Crossing the Eastern Continental Divide in Christiansburg

Jim Glanville

To mark the Eastern Continental Divide in Blacksburg, a prominent blue plastic strip has been recently laid down across South Main Street at its intersection with Sunset Boulevard, near the Yassimmo and Ninja restaurants.

A well-written September press release from the Blacksburg Museum and Cultural Center drew the attention of both WDBJ-TV and this newspaper to this blue strip, and they reported on it.

The television station featured an Anthony Romano interview with Tom Sherman, the museum’s vice-president, and this newspaper ran an unsigned, front-page story quoting the lengthy text on the historic marker at the corner of South Main and Sunset. That marker text was written by this columnist.

The Eastern Continental Divide is also called the Proclamation Line, as explained as follows.

The Seven Years War was a global conflict among European powers, principally the English, French and Spanish, fought from roughly 1756-1763 on five different continents.

Sir Winston Churchill labeled it the first world war in a chapter title in of one of his many history books.

The part of the Seven Years War that occurred in the future United States is called the French and Indian War.

It began earlier than on the other continents. The killing by Indians of James Patton near the Virginia Tech Duck Pond in 1755 is usually reckoned as an early event in the French and Indian War.

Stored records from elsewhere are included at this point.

(* ===== verification/Window.v ===== *)
(** * Windows, the data of [wm.rs]

    What a window is, what it shows, and the geometry of its frame.  Screen
    coordinates are [i32]: [a ⊞ b] and [a ⊟ b] are its wrapping sum and difference. *)
From stdpp Require Import list_numbers.
From S2P Require Import Prelude Bytes Text Fat Font LineEdit Console Editor CalcWindow Explorer Settings Paint ImageViewer.

Declare Scope int_scope.
Delimit Scope int_scope with int.
Notation "a ⊞ b" := (i32 (a + b)) (at level 50, left associativity) : int_scope.
Notation "a ⊟ b" := (i32 (a - b)) (at level 50, left associativity) : int_scope.
Open Scope int_scope.

Definition TITLE_BAR_HEIGHT : Z := 32.
Definition TASKBAR_HEIGHT : Z := 48.
Definition WINDOW_RADIUS : Z := 8.
Definition TITLE_BTN_W : Z := 40.
Definition TITLE_BTN_H : Z := 28.
Definition TITLE_BTN_GAP : Z := 2.
Definition TITLE_BTN_MARGIN_RIGHT : Z := 6.
Definition RESIZE_GRIP_SIZE : Z := 12.
Definition MIN_COLS : Z := 20.
Definition MIN_ROWS : Z := 5.
Definition MAX_TERMINAL_COLS : Z := 100.
Definition MAX_TERMINAL_ROWS : Z := 30.
Definition MAX_EDITOR_COLS : Z := 100.
Definition MAX_EDITOR_ROWS : Z := 20.
Definition START_BTN_W : Z := 40.
Definition START_BTN_H : Z := 36.
Definition TASKBAR_GAP : Z := 4.
Definition TASKBAR_PAD : Z := 12.
Definition LAUNCHER_W : Z := 408.
Definition LAUNCHER_COLS : Z := 4.
Definition LAUNCHER_TILE_W : Z := 92.
Definition LAUNCHER_TILE_H : Z := 84.
Definition LAUNCHER_ICON : Z := 56.
Definition LAUNCHER_TILES_Y : Z := 64.
Definition CONSOLE_FG : Z := 0x00E6E6E6.
Definition CONSOLE_BG : Z := 0x00202020.

(** ** Applications *)
Inductive LauncherAction :=
| LaunchTerminal | LaunchCalculator | LaunchFiles | LaunchNotepad | LaunchSysInfo | LaunchSettings
| LaunchPaint | LaunchImageViewer | RunElf (path : str).
(** In the order of the source, which numbers them. *)
Inductive AppId := AppTerminal | AppCalculator | AppNotepad | AppSysInfo | AppFiles | AppSettings | AppPaint | AppImageViewer.
Global Instance AppId_eq : EqDecision AppId.
Proof. solve_decision. Defined.
Definition APP_ID_COUNT : nat := 8.
(** [id as usize] *)
Definition index_of (id : AppId) : nat :=
  match id with
  | AppTerminal => 0 | AppCalculator => 1 | AppNotepad => 2 | AppSysInfo => 3
  | AppFiles => 4 | AppSettings => 5 | AppPaint => 6 | AppImageViewer => 7
  end.
Definition app_name (id : AppId) : str :=
  bytes_of match id with
  | AppTerminal => "terminal" | AppCalculator => "calculator" | AppNotepad => "notepad" | AppSysInfo => "sysinfo"
  | AppFiles => "files" | AppSettings => "settings" | AppPaint => "paint" | AppImageViewer => "imageviewer"
  end.
Definition all_apps : list AppId :=
  [AppTerminal; AppCalculator; AppNotepad; AppSysInfo; AppFiles; AppSettings; AppPaint; AppImageViewer].
Definition from_name (name : str) : option AppId := find (fun id => bool_decide (app_name id = name)) all_apps.
Definition from_index (index : nat) : option AppId := all_apps !! index.
Definition builtin_action (id : AppId) : LauncherAction :=
  match id with
  | AppTerminal => LaunchTerminal | AppCalculator => LaunchCalculator | AppNotepad => LaunchNotepad
  | AppSysInfo => LaunchSysInfo | AppFiles => LaunchFiles | AppSettings => LaunchSettings
  | AppPaint => LaunchPaint | AppImageViewer => LaunchImageViewer
  end.
Record RememberedWindow := mk_remembered { r_x : Z; r_y : Z; r_cols : Z; r_rows : Z; r_maximized : bool }.

(** ** Windows *)
Inductive AppKind :=
| Terminal (console : Console) (editor : LineEditor)
| SysInfo (console : Console)
| EditorWindow (e : Editor)
| Calculator (app : CalcWindow)
| FileExplorer (app : Explorer.FileExplorer)
| SettingsWindow (app : SettingsApp)
| Paint (app : PaintApp)
| ImageViewer (app : ImageViewerApp).
Record Window := mk_window {
  title : str; at_x : Z; at_y : Z; open : bool; minimized : bool; maximized : bool; resizable : bool;
  app_id : option AppId; restore_geometry : option (Z * Z * Z * Z); kind : AppKind }.
Definition move_to (x y : Z) (w : Window) : Window :=
  mk_window (title w) x y (open w) (minimized w) (maximized w) (resizable w) (app_id w) (restore_geometry w) (kind w).
Definition with_open (b : bool) (w : Window) : Window :=
  mk_window (title w) (at_x w) (at_y w) b (minimized w) (maximized w) (resizable w) (app_id w) (restore_geometry w) (kind w).
Definition with_minimized (b : bool) (w : Window) : Window :=
  mk_window (title w) (at_x w) (at_y w) (open w) b (maximized w) (resizable w) (app_id w) (restore_geometry w) (kind w).
Definition with_maximized (b : bool) (g : option (Z * Z * Z * Z)) (w : Window) : Window :=
  mk_window (title w) (at_x w) (at_y w) (open w) (minimized w) b (resizable w) (app_id w) g (kind w).
Definition with_kind (k : AppKind) (w : Window) : Window :=
  mk_window (title w) (at_x w) (at_y w) (open w) (minimized w) (maximized w) (resizable w) (app_id w) (restore_geometry w) k.
Definition shown (w : Window) : bool := open w && negb (minimized w).
(** The console of the console-backed kinds. *)
Definition console_of (k : AppKind) : option Console :=
  match k with Terminal c _ | SysInfo c => Some c | EditorWindow e => Some (Editor.console e) | _ => None end.

Section geometry.
Variable fscale : Z.
Definition content_size (w : Window) : Z * Z :=
  match kind w with
  | Terminal c _ | SysInfo c => (width_px fscale c, height_px fscale c)
  | EditorWindow e => (width_px fscale (Editor.console e), height_px fscale (Editor.console e))
  | Calculator a => (CalcWindow.app_width a, CalcWindow.app_height a)
  | FileExplorer a => (Explorer.app_width a, Explorer.app_height a)
  | SettingsWindow a => (Settings.app_width a, Settings.app_height fscale a)
  | Paint a => (Paint.app_width a, Paint.app_height a)
  | ImageViewer a => (ImageViewer.app_width a, ImageViewer.app_height a)
  end.
Definition content_pixels (w : Window) : list Z :=
  match kind w with
  | Terminal c _ | SysInfo c => Console.pixels c
  | EditorWindow e => Console.pixels (Editor.console e)
  | Calculator a => CalcWindow.pixels a
  | FileExplorer a => Explorer.pixels a
  | SettingsWindow a => Settings.pixels a
  | Paint a => Paint.pixels a
  | ImageViewer a => ImageViewer.pixels a
  end.
Definition cols_rows (w : Window) : Z * Z :=
  match console_of (kind w) with Some c => (Console.cols c, Console.rows c) | None => (0, 0) end.
Definition fit_console_cells (screen_w screen_h max_cols max_rows : Z) : Z * Z :=
  let avail_w := saturating_sub (u32 (screen_w * 3) / 4) 40 / u32 (glyph_w fscale) in
  let avail_h := saturating_sub screen_h (TASKBAR_HEIGHT + 80) / u32 (glyph_h fscale) in
  (Z.max MIN_COLS (Z.min max_cols avail_w), Z.max MIN_ROWS (Z.min max_rows avail_h)).
Definition icon_size (base : Z) : Z := u32 (base + u32 (u32 (fscale - 1) * 8)).
Definition taskbar_label_width (title : str) : Z :=
  i32 (u32 (u32 (icon_size 16 + 6 + u32 (len_utf8 title * u32 (glyph_w fscale))) + 20)).
(** The positions of the minimize, maximize and close buttons of a title bar. *)
Definition title_button_positions (wx content_w : Z) (resizable : bool) : Z * option Z * Z :=
  let close_x := i32 (wx + content_w - TITLE_BTN_W - TITLE_BTN_MARGIN_RIGHT) in
  let maximize_x := if resizable then Some (i32 (close_x - TITLE_BTN_W - TITLE_BTN_GAP)) else None in
  let minimize_x := i32 (default close_x maximize_x - TITLE_BTN_W - TITLE_BTN_GAP) in
  (minimize_x, maximize_x, close_x).
(** [x >= rx && x < rx + w && y >= ry && y < ry + h], as the hit tests have it. *)
Definition hit (x y rx ry w h : Z) : bool := (rx <=? x) && (x <? rx ⊞ w) && (ry <=? y) && (y <? ry ⊞ h).
Definition in_content (w : Window) (x y : Z) : bool :=
  let '(cw, ch) := content_size w in
  (at_x w <=? x) && (x <? at_x w ⊞ cw) && (at_y w ⊞ TITLE_BAR_HEIGHT <=? y) && (y <? at_y w ⊞ TITLE_BAR_HEIGHT ⊞ ch).
Definition in_title (w : Window) (x y : Z) : bool := hit x y (at_x w) (at_y w) (content_size w).1 TITLE_BAR_HEIGHT.
Definition in_grip (w : Window) (x y : Z) : bool :=
  let '(cw, ch) := content_size w in
  hit x y (i32 (at_x w + cw - RESIZE_GRIP_SIZE)) (i32 (at_y w + TITLE_BAR_HEIGHT + ch - RESIZE_GRIP_SIZE)) RESIZE_GRIP_SIZE RESIZE_GRIP_SIZE.
End geometry.

Definition content_cursor (x y w h : Z) : Z * Z :=
  if (0 <=? x) && (0 <=? y) && (x <? w) && (y <? h) then (x, y) else (I32_MAX, I32_MAX).
Definition truncate_label (label : str) (max_chars : nat) : str :=
  if decide (max_chars < length label)%nat then take (max_chars - 1) label ++ bytes_of ".." else label.
(** [path.rsplit('/').next()] *)
Definition file_part (path : str) : str := List.last (split_on (Z.eqb 47) path) [].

Hostilities finally ceased with the signing of the Treaty of Paris on February 10, 1763. Under that treaty, the other European powers conceded to England a half billion acres of territory to the north, west, and south of its existing thirteen American coastal colonies. It remains the largest ever land transfer at the end of a war known to history.

In an attempt to manage their newly acquired North American empire, the British set out administrative regions and drew dividing lines on the North American map. These regions and lines were embodied in King George III’s Royal Proclamation of October 7, 1763.

To the west of the colonies, the Proclamation established an “Indian Reserve” and forbade the colonial governors to grant colonists title to “… any Lands beyond the Heads or Sources of any of the Rivers which fall into the Atlantic Ocean from the West.” These forbidden lands were said to lie on the “western waters.”

This Proclamation Line language made the Eastern Continental Divide a barrier to Virginians’ westward expansion and a provocation for the American Revolution that began in 1775.

It is easy to find the Proclamation Line in Christiansburg using the “Town of Christiansburg Watersheds” map, which is readily obtained via an online search for that name. This map shows four watersheds.

Slate Branch watershed, colored red, and Crab Creek watershed, colored green, are on the “western waters.” These watersheds feed the New River and thence the Kanawha, Ohio and Mississippi Rivers, and eventually the Gulf of Mexico.

North Fork Roanoke River watershed is colored light blue and South Fork Roanoke River watershed is colored darker blue. These watersheds are on the “eastern waters.” They feed the main Roanoke River that winds though several dammed impoundments on its way to Albemarle Sound in North Carolina and thence to the Atlantic Ocean.

Consequently, any place on the Christiansburg watershed map where a red- or green-colored watershed adjoins a blue-colored watershed is a Proclamation Line crossing.

The busiest of these line crossings in modern times are the two Interstate 81 Christiansburg exits, both of which are (only just) on the eastern waters. At the main Christiansburg exit, the Route 8 Donuts shop is right on the line.

If you travel from that shop onto I-81 and head in either direction then you shortly cross from the eastern to the western waters.

At the I-81 Route 460 exit, there is one line crossing right at the center of the four-leaf-clover of ramps and other crossings close by. These complicated I-81 line crossings are more readily examined on the map than they are described in words.

Further complication arises, because the original land contours have been changed by modern road and highway engineering. So the “divide” cannot be exactly as it was in 1763, and the map does not state whether it applies to historic or modern contours.

Another line crossing is at 2000 N Franklin St. in front of the Sheetz store. Drivers heading down the bypass 460 exit ramp towards the Aldi store cross the Proclamation Line here.

Pepper’s Ferry Road crosses the line from the eastern to the western waters heading towards the New River Mall in front of the Lowe’s home improvement store.

The Sears Hometown Store at the intersection of business 460 and County Drive NE is just on the eastern waters, but driving either way on 460 from there shortly gets the driver to the western waters.

On Motor Mile (Roanoke Street) there is a line crossing from the eastern to the western waters in front of the 84 Lumber store as one drives towards the Long John Silver’s restaurant.

In sum, Christiansburg has many suitable spots to lay down a blue plastic strip and erect a marker to the Eastern Continental Divide and Proclamation Line. Many more spots could be found in Montgomery County, which surrounds both Blacksburg and Christiansburg.

Blacksburg shouldn’t get all the glory for being the only local place with a marker for the Proclamation Line.

Jim Glanville is a retired chemist living in Blacksburg. He has been publishing and lecturing for more than a decade about the history of Southwest Virginia.